Rehabilitation progression following PRP injection is based on several individual factors: the combination of time since injection, the physiologic healing mechanism, patient’s health and age, severity of injury, tissue integrity, response to physical therapy treatment dosage, and adherence to appropriate home programs. The goal of rehabilitation following PRP injections is to progressively and therapeutically place appropriate amounts of physical stress to the injured tissue to help facilitate healing. General guidelines following physiology are listed in Box 10-2. Physical stress to the tissue (muscle tendon, ligament, and bone) may include tension, torsion, compression, and shear. The stress or loading is imparted via manual therapy techniques, dosed medical exercise therapy progressions, functional strengthening, and return to play phase exercises.
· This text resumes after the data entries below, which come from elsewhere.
(** The port with the rights the new task's receivers get. *)
Definition port_for (parent : option aport) : aport :=
  match parent with
  | Some d => give_all IPC_PORT_RIGHT_SEND d (new_port me IPC_PORT_FLAG_DEFAULT)
  | None => new_port me IPC_PORT_FLAG_DEFAULT
  end.

Lemma a_right_give_all right d a u :
  public a = false →
  a_right u (give_all right d a) = if may_receive u d then Z.lor (a_right u a) right else a_right u a.
Proof.
  intros Hp. unfold give_all. rewrite Hp, andb_false_r. unfold a_right, may_receive, a_right. cbn [a_rights].
  rewrite lookup_merge. unfold diag_None. destruct (a_rights a !! u) as [y|], (a_rights d !! u) as [z|]; cbn; try (by destruct (flag_set z _)); done.
Qed.

Lemma new_right u : a_right u (new_port me IPC_PORT_FLAG_DEFAULT) = if decide (u = me) then IPC_PORT_RIGHT_RECEIVE else 0.
Proof. unfold a_right. cbn. case_decide as E; [by subst; rewrite lookup_singleton_eq|by rewrite lookup_singleton_ne by congruence]. Qed.

Lemma port_for_facts parent :
  a_msgs (port_for parent) = [] ∧ public (port_for parent) = false ∧
  (∀ u, may_receive u (port_for parent) = bool_decide (u = me)) ∧
  (∀ u, flag_set (a_right u (port_for parent)) IPC_PORT_RIGHT_SEND =
    match parent with Some d => may_receive u d | None => false end) ∧
  is_Some (a_rights (port_for parent) !! me).
Proof.
  assert (public (new_port me IPC_PORT_FLAG_DEFAULT) = false) as Hp by done.
  destruct parent as [d|]; cbn [port_for].
  - split; [done|split; [done|split; [|split]]].
    + intros u. unfold may_receive at 1. rewrite a_right_give_all, new_right by done. destruct (may_receive u d), (decide (u = me)) as [->|];
        rewrite ?bool_decide_true, ?bool_decide_false by done; done.
    + intros u. rewrite a_right_give_all, new_right by done. destruct (may_receive u d); by case_decide.
    + unfold give_all. rewrite Hp, andb_false_r. cbn [a_rights]. rewrite lookup_merge.
      cbn [a_rights new_port]. rewrite lookup_singleton_eq. unfold diag_None.
      destruct (a_rights d !! me) as [z|]; cbn; [destruct (flag_set z _)|]; by eexists.
  - split; [done|split; [done|split; [|split]]].
    + intros u. unfold may_receive. rewrite new_right. by case_decide; rewrite ?bool_decide_true, ?bool_decide_false by done.
    + intros u. rewrite new_right. by case_decide.
    + cbn. rewrite lookup_singleton_eq. by eexists.
Qed.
There is limited evidence in the literature defining specific protocols following PRP injection and limited documentation regarding tissue healing time frames following PRP injection. There is no absolute progression or transition between phases and there can be variability between patients pending each individual case.

Box 10-2

Four-Stage Rehabilitation Overview Following PRP Injection

Phase I: Postinjection—Inflammatory Phase (0 to 7 Days)

Pain peak and inflammatory response spikes and healing process commenced

Phase II: Protection and Early Motion—Inflammatory Phase (7 to 21 Days):

Avoid homeostasis and cross-link disruption

Phase III: High Repetition Loading and Light Activity—Reparative Phase (3 to 6 Weeks)
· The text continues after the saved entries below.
(* ===== verification/TaskExample.v ===== *)
(** Tasks and threads on the machine of Ipc.v: the theorems of Task.v applied
    to it. *)

From S2P Require Import Prelude MachineInt Btree Mutex Pool IpcPort IpcSpec IpcAlloc Ipc Task.

Local Open Scope Z_scope.
Local Open Scope c_scope.

(** Address spaces are numbers, and a kernel stack is always at the same
    place. *)
#[export] Instance toy_threads : ThreadMemory toy := {|
  th_vm_setup _ _ := ret (Ok 0x200);
  th_vm_exit _ := ret tt;
  th_vm_alloc _ := ret (Ok 0xc000000000004000);
  th_vm_free _ _ := ret (Ok tt);
  th_wire _ := ret tt;
  th_sched_setup _ := ret tt
|}.

(** The tasks of Ipc.v, task 11 with a thread. *)
Definition toy_kernel : kernel :=
  mk_kernel m3 ([10; 11], 12) [10; 11] {[ 10 := []; 11 := [200] ]} ([200], 201)
    {[ 200 := mk_thread 11 THREAD_DEFAULT zero_context 0xc000000000008000 0 0 [] ]}.

Lemma toy_kernel_ok : kernel_ok 2 11 toy_kernel.
Proof.
  split.
  - apply m3_idle. by right.
  - split; [simpl; lia|]. intros x Hx. repeat (apply elem_of_cons in Hx as [->|Hx]; [simpl; lia|]). by apply elem_of_nil in Hx.
  - assert (map_Forall (λ t _, t = 10 ∨ t = 11) (tasks_of toy_kernel)) as Hf
      by (apply (bool_decide_unpack _); by vm_compute).
    intros t [x Hx]. pose proof (Hf t x Hx) as Hc. cbv beta in Hc.
    simpl. destruct Hc as [->| ->]; [by left|by right; left].
Qed.

Lemma toy_threads_ok : threads_ok toy_kernel.
Proof.
  split.
  - split; [simpl; lia|]. intros x Hx. repeat (apply elem_of_cons in Hx as [->|Hx]; [simpl; lia|]). by apply elem_of_nil in Hx.
  - intros td [x Hx]. unfold toy_kernel in Hx. cbn [threads] in Hx. apply lookup_singleton_Some in Hx as [<- _]. by left.
Qed.

Lemma toy_thread_law : thread_law (λ _ _ : toy, True).
Proof. by split. Qed.
#[export] Instance always_preorder {A} : PreOrder (λ _ _ : A, True).
Proof. by split. Qed.

(** A child of task 10, whose port is port 3. *)
Lemma task_create_correct_witness :
  wp (task_create 2 11 6 3 TASK_DEFAULT)
    (λ r k', ∃ t, r = Ok t ∧ tasks_of toy_kernel !! t = None ∧ kernel_ok 2 11 k' ∧
       task_made t (ports toy_kernel !! 3) toy_kernel k' ∧
       task_list k' = [10; 11; t] ∧ t_threads k' = <[t := []]> (t_threads toy_kernel))
    (create_stop (Ob:=list Z * Z) (V:=toy)) toy_kernel.
Proof.
  apply (task_create_correct 2 11 ltac:(lia) 6 3 toy_kernel toy_kernel_ok).
  - vm_compute. reflexivity.
  - vm_compute. lia.
  - intros _. vm_compute. by eexists.
Defined.

(** And it runs: task 12 gets port 5. *)
Example task_create_runs :
  match task_create 2 11 6 3 TASK_DEFAULT toy_kernel with
  | Done r k' => r = Ok 12 ∧ (ipct_task_port <$> tasks_of k' !! 12) = Some 5 ∧
      (a_rights <$> ports k' !! 5) = Some {[ 10 := IPC_PORT_RIGHT_SEND; 11 := 0; 12 := IPC_PORT_RIGHT_RECEIVE ]}
  | Stop _ => False
  end.
Proof. vm_compute. split_and!; reflexivity. Qed.

Lemma thread_create_correct_witness :
  wp (thread_create 0x100 10 THREAD_USTACK)
    (λ r k', ∃ td x, r = Ok td ∧ threads toy_kernel !! td = None ∧ threads k' = <[td := x]> (threads toy_kernel) ∧
       thread_made 10 THREAD_USTACK x ∧ t_threads k' = <[10 := [] ++ [td]]> (t_threads toy_kernel) ∧ threads_ok k' ∧
       data (k_ipc k') = data (k_ipc toy_kernel) ∧ (idle 2 11 (k_ipc toy_kernel) → idle 2 11 (k_ipc k')) ∧
       task_pool k' = task_pool toy_kernel ∧ task_list k' = task_list toy_kernel ∧ True)
    (thread_stop (Ob:=list Z * Z) (V:=toy)) toy_kernel.
Proof.
  apply (thread_create_correct 2 11 (λ _ _, True) toy_thread_law 0x100 10 THREAD_USTACK (mk_task 0 0x100 [1] 0) [] toy_kernel toy_threads_ok);
    [lia|vm_compute; reflexivity..].
Defined.

(** The thread of task 11 is freed. *)
Definition toy_task : task := default (mk_task 0 0 [] 0) (tasks_of toy_kernel !! 11).

(** ** The rights of a freed task

    Objects handed out again, the last one freed first, as the kernel's pools
    do. *)
Record stack_pool := mk_stack_pool { sp_taken : list Z; sp_returned : list Z; sp_fresh : Z }.
#[local] Program Instance stack_objects : ObjPool stack_pool := {|
  op_inv s := 0 < sp_fresh s ∧ (∀ x, x ∈ sp_taken s ++ sp_returned s → 0 < x < sp_fresh s) ∧
    NoDup (sp_taken s ++ sp_returned s);
  op_live s x := x ∈ sp_taken s;
  op_alloc s := match sp_returned s with
    | a :: l => Done a (mk_stack_pool (a :: sp_taken s) l (sp_fresh s))
    | [] => Done (sp_fresh s) (mk_stack_pool (sp_fresh s :: sp_taken s) [] (sp_fresh s + 1))
    end;
  op_free x s := Done tt (mk_stack_pool (filter (λ y, y ≠ x) (sp_taken s)) (x :: sp_returned s) (sp_fresh s))
|}.
Next Obligation.
  intros [l f n] d s' (Hn&Hi&Hd). cbn in *. destruct f as [|a f]; intros [= <- <-]; cbn; split_and!; try lia.
  - intros x. rewrite elem_of_cons. intros [->|Hx]; [lia|]. specialize (Hi x Hx). lia.
  - apply NoDup_cons. split; [|done]. intros Hx. specialize (Hi n Hx). lia.
  - intros Hx. specialize (Hi n ltac:(apply elem_of_app; by left)). lia.
  - intros x. rewrite elem_of_cons. tauto.
  - intros x Hx. apply Hi. revert Hx. rewrite !elem_of_cons, !elem_of_app, elem_of_cons. tauto.
  - by rewrite Permutation_middle.
  - intros Hx. apply NoDup_app in Hd as (_&Hd&_). apply (Hd a Hx). by left.
  - intros x. rewrite elem_of_cons. tauto.
Qed.
Next Obligation.
  intros [l f n] d (Hn&Hi&Hd) Hl. eexists. split; [done|]. cbn in *. split_and!; [done|..].
  - intros x Hx. apply Hi. revert Hx. rewrite !elem_of_app, elem_of_cons, list_elem_of_filter. intros [[_ ?]|[->|?]]; tauto.
  - apply NoDup_app in Hd as (Hd1&Hd2&Hd3). apply NoDup_app. split_and!.
    + by apply NoDup_filter.
    + intros x [Hne Hx]%list_elem_of_filter [->|Hf]%elem_of_cons; [done|]. by apply (Hd2 x).
    + apply NoDup_cons. split; [by apply Hd2|done].
  - intros x. rewrite list_elem_of_filter. tauto.
Qed.
Next Obligation. intros [l f n] d (_&Hi&_) Hd. apply Hi, elem_of_app. by left. Qed.

(** Task 11 has the port 3; its only thread is freed, and task 10 makes a
    task, which gets the address of task 11, receives on port 3 and on its
    own, 4. *)
Definition start_pool : stack_pool := mk_stack_pool [] [] 1.
Definition start_kernel : @kernel stack_pool toy :=
  mk_kernel (mk_ipc (ipc_port_init start_pool start_pool start_pool
      {[ 10 := mk_task TASK_KERNEL 0 [] 0; 11 := mk_task TASK_KERNEL 0 [] 0 ]}) (mutex_init 0) ∅ [] (memory m3))
    (mk_stack_pool [10; 11] [] 12) [10; 11] {[ 10 := []; 11 := [200] ]} (mk_stack_pool [200] [] 201)
    {[ 200 := mk_thread 11 THREAD_DEFAULT zero_context 0xc000000000008000 0 0 [] ]}.
Example rights_inherited :
  match (_ <- on_ipc (ipc_port_allocate 2 11 4 0) ;; thread_free 200 ;;;
         task_create 1 10 6 IPC_PORT_UNKNOWN TASK_DEFAULT) start_kernel with
  | Done r k => r = Ok 11 ∧ (may_receive 11 <$> ports k !! 3) = Some true ∧
      (may_receive 11 <$> ports k !! 4) = Some true ∧ (ipct_task_port <$> tasks_of k !! 11) = Some 4
  | Stop _ => False
  end.
Proof. vm_compute. split_and!; reflexivity. Qed.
Pain threshold significantly reduced

• Adjust exercise progression based on type of tissue and severity of injury (ligaments longer to heal/proliferate)

• Gap is filling in and matrix integrity improving

• Collagen synthesis, aligns in the longitudinal axis, tissue beginning to withstand tensile forces and loads

• Tissue stress testing/clinical examination to establish baseline

• Light deep transverse friction mobilizations, active release techniques, myofacial release

• Use of modalities to aid tissue proliferation (recommend pulsed ultrasound, laser, electrical stimulation)

• Begin-high repetition loading and concentrics (recommend 3 sets of 25 repetitions to improve tissue endurance and aid vascularization)

• Begin functional activities to mimic activities of daily living with focus on mechanics and correctness of movements. Progress with patient tolerance

• Include functional exercise in HEP

• Increased loading in the healing tissue in the direction of its fibers

• Active stretching: static and dynamic

• Avoid ligament stress for 4 weeks with activities of daily living and exercise

Progress to eccentrics in weeks 4 to 6

Phase IV: Eccentric Loading, Plyometric Training, Return to Sport/Activity—Remodeling Phase (6 to 12 Weeks*)

• Increased tensile strength of repaired tissue

• Improved ability to produce force and withstand tensile stretching and increased elasticity

• Continue tissue remodeling facilitation with deep transverse friction and soft tissue mobilizations

• Eccentric loading

• Progress to plyometrics, ballistics, explosive sport-specific activities, and exercises at approximately week 8 to 10, depending on patient status

• Diagnostic ultrasound (approximately 8 weeks) may be repeated to determine extent of healing

• Initiate interval sport programs (throwing, running, on field drills) pending results of diagnostic ultrasound

• Resume full functional or sporting activity at 10 to 12 weeks, depending on progress with postinjection program

• Overlap of timelines is based on the patient’s condition and severity of injury

• No antiinflammatory medications at home. No iontophoresis or phonophoresis in any of postinjection phases

The goal following PRP injection is to promote adequate tissue healing such that the tissue is able to once again maximally withstand the physiologic stresses and forces placed upon it with daily functional demands or sporting activities. Collagen fibers run in parallel alignment, which affords the tissue to withstand tensile forces and unilateral stress placed upon it.26 The following information is based on clinical experience with patients who have undergone PRP injections to different tissues including muscle, tendon, bone, and ligament.